WHAT YOU ARE ASKED TO DO -> Retype everything in the entries that follow, exactly as shown.
==== GIVEN RECORDS ====
Lemma base_finishClose done_ s : base None s -> base None (finishClose done_ s).
Proof.
  intros Hb. unfold finishClose. cbv zeta. assert (base None (clearFiles (set_counts 0 0 (set_loading false (set_open false s))))) as Hv
    by by repeat apply base_view.
  case_step; [by apply base_does; [apply base_does|]|by apply base_does].
Qed.

Lemma base_resume_close n confirmed s : base None s -> base None (resume_close n confirmed s).
Proof.
  intros Hb. unfold resume_close. destruct (closes (work s) !! n) as [[done_|done_ controller]|]; [| |done].
  - cbv zeta. set (u := set_closes _ s). assert (base None u) as Hu by by apply base_work.
    case_step; [by apply base_view|]. case_step; [by apply base_view, base_finishClose|].
    set (v := match abortController (work u) with Some c => abort c u | None => u end).
    assert (base None v) as Hv by (unfold v; destruct (abortController (work u)); [by apply base_work|done]).
    pose proof (cleanup_base _ _ Hv) as Hc. destruct (cleanupActiveChunkUpload v) as [awaits w]. cbn in Hc.
    case_step; [by apply base_work|by apply base_closed].
  - by apply base_closed, base_work.
Qed.

Lemma base_handle node e s : base None s -> base None (handle node e s).
Proof.
  intros Hb. destruct e as [p a| |n found|skip| |c a|done_|n confirmed|i|tmp|l|f| |]; cbn [handle].
  - unfold acceptParams. by repeat apply base_view.
  - unfold submit. cbv zeta. apply base_work; [by apply base_does|done..].
  - unfold resume_check. destruct (checks (work s) !! n) as [files|]; [|done]. cbv zeta.
    set (u := set_checks _ s). assert (base None u) as Hu by by apply base_work.
    destruct found as [[|q l]|]; [by apply base_uploadFile|by apply base_work|done].
  - unfold choose. destruct (existing (work s)) as [paths|]; [|done].
    set (u := set_existing None s). assert (base None u) as Hu by by apply base_work. unfold handleFileUpload. cbv zeta.
    case_step; apply base_uploadFile; [by apply base_view|done].
  - by apply base_work.
  - by apply base_resume.
  - unfold requestClose. case_step; [done|]. case_step; [by apply base_finishClose|]. apply base_work; [by apply base_view|done..].
  - by apply base_resume_close.
  - unfold removeFile. case_step; [done|by apply base_view].
  - unfold handleDrop. destruct tmp; [by apply base_view|by apply base_does].
  - by apply base_view.
  - unfold unreadable. apply base_does; [by apply base_view|done].
  - unfold handleExceed. apply base_does; [by apply base_view|done].
  - by apply base_view.
Qed.

Lemma base_initial : base None initial_upload.
Proof. split; try done. intros id k. unfold sends_of. cbn. lia. Qed.

(** The states events lead to, with the current node of each event. *)
Definition run (es : list (jsstr * Event)) (s : Upload) : Upload := foldl (fun s e => handle e.1 e.2 s) s es.

Lemma base_run es s : base None s -> base None (run es s).
Proof. revert s. induction es as [|[node e] es IH]; intros s Hs; [done|]. by apply IH, base_handle. Qed.

(** ** Every call ends *)

Definition file_weight (f : UFile) : nat := 8 * chunkCount f.(f_size) + 8.
Definition files_weight (l : list UFile) : nat := list_sum (List.map file_weight l).
Definition rest_weight (r : Run) : nat := files_weight (drop (S r.(r_index)) r.(r_files)).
====
ANSWER AREA ->
Lemma base_finishClose done_ s : base None s -> base None (finishClose done_ s).
Proof.
  intros Hb. unfold finishClose. cbv zeta. assert (base None (clearFiles (set_counts 0 0 (set_loading false (set_open false s))))) as Hv
    by by repeat apply base_view.
  case_step; [by apply base_does; [apply base_does|]|by apply base_does].
Qed.

Lemma base_resume_close n confirmed s : base None s -> base None (resume_close n confirmed s).
Proof.
  intros Hb. unfold resume_close. destruct (closes (work s) !! n) as [[done_|done_ controller]|]; [| |done].
  - cbv zeta. set (u := set_closes _ s). assert (base None u) as Hu by by apply base_work.
    case_step; [by apply base_view|]. case_step; [by apply base_view, base_finishClose|].
    set (v := match abortController (work u) with Some c => abort c u | None => u end).
    assert (base None v) as Hv by (unfold v; destruct (abortController (work u)); [by apply base_work|done]).
    pose proof (cleanup_base _ _ Hv) as Hc. destruct (cleanupActiveChunkUpload v) as [awaits w]. cbn in Hc.
    case_step; [by apply base_work|by apply base_closed].
  - by apply base_closed, base_work.
Qed.

Lemma base_handle node e s : base None s -> base None (handle node e s).
Proof.
  intros Hb. destruct e as [p a| |n found|skip| |c a|done_|n confirmed|i|tmp|l|f| |]; cbn [handle].
  - unfold acceptParams. by repeat apply base_view.
  - unfold submit. cbv zeta. apply base_work; [by apply base_does|done..].
  - unfold resume_check. destruct (checks (work s) !! n) as [files|]; [|done]. cbv zeta.
    set (u := set_checks _ s). assert (base None u) as Hu by by apply base_work.
    destruct found as [[|q l]|]; [by apply base_uploadFile|by apply base_work|done].
  - unfold choose. destruct (existing (work s)) as [paths|]; [|done].
    set (u := set_existing None s). assert (base None u) as Hu by by apply base_work. unfold handleFileUpload. cbv zeta.
    case_step; apply base_uploadFile; [by apply base_view|done].
  - by apply base_work.
  - by apply base_resume.
  - unfold requestClose. case_step; [done|]. case_step; [by apply base_finishClose|]. apply base_work; [by apply base_view|done..].
  - by apply base_resume_close.
  - unfold removeFile. case_step; [done|by apply base_view].
  - unfold handleDrop. destruct tmp; [by apply base_view|by apply base_does].
  - by apply base_view.
  - unfold unreadable. apply base_does; [by apply base_view|done].
  - unfold handleExceed. apply base_does; [by apply base_view|done].
  - by apply base_view.
Qed.

Lemma base_initial : base None initial_upload.
Proof. split; try done. intros id k. unfold sends_of. cbn. lia. Qed.

(** The states events lead to, with the current node of each event. *)
Definition run (es : list (jsstr * Event)) (s : Upload) : Upload := foldl (fun s e => handle e.1 e.2 s) s es.

Lemma base_run es s : base None s -> base None (run es s).
Proof. revert s. induction es as [|[node e] es IH]; intros s Hs; [done|]. by apply IH, base_handle. Qed.

(** ** Every call ends *)

Definition file_weight (f : UFile) : nat := 8 * chunkCount f.(f_size) + 8.
Definition files_weight (l : list UFile) : nat := list_sum (List.map file_weight l).
Definition rest_weight (r : Run) : nat := files_weight (drop (S r.(r_index)) r.(r_files)).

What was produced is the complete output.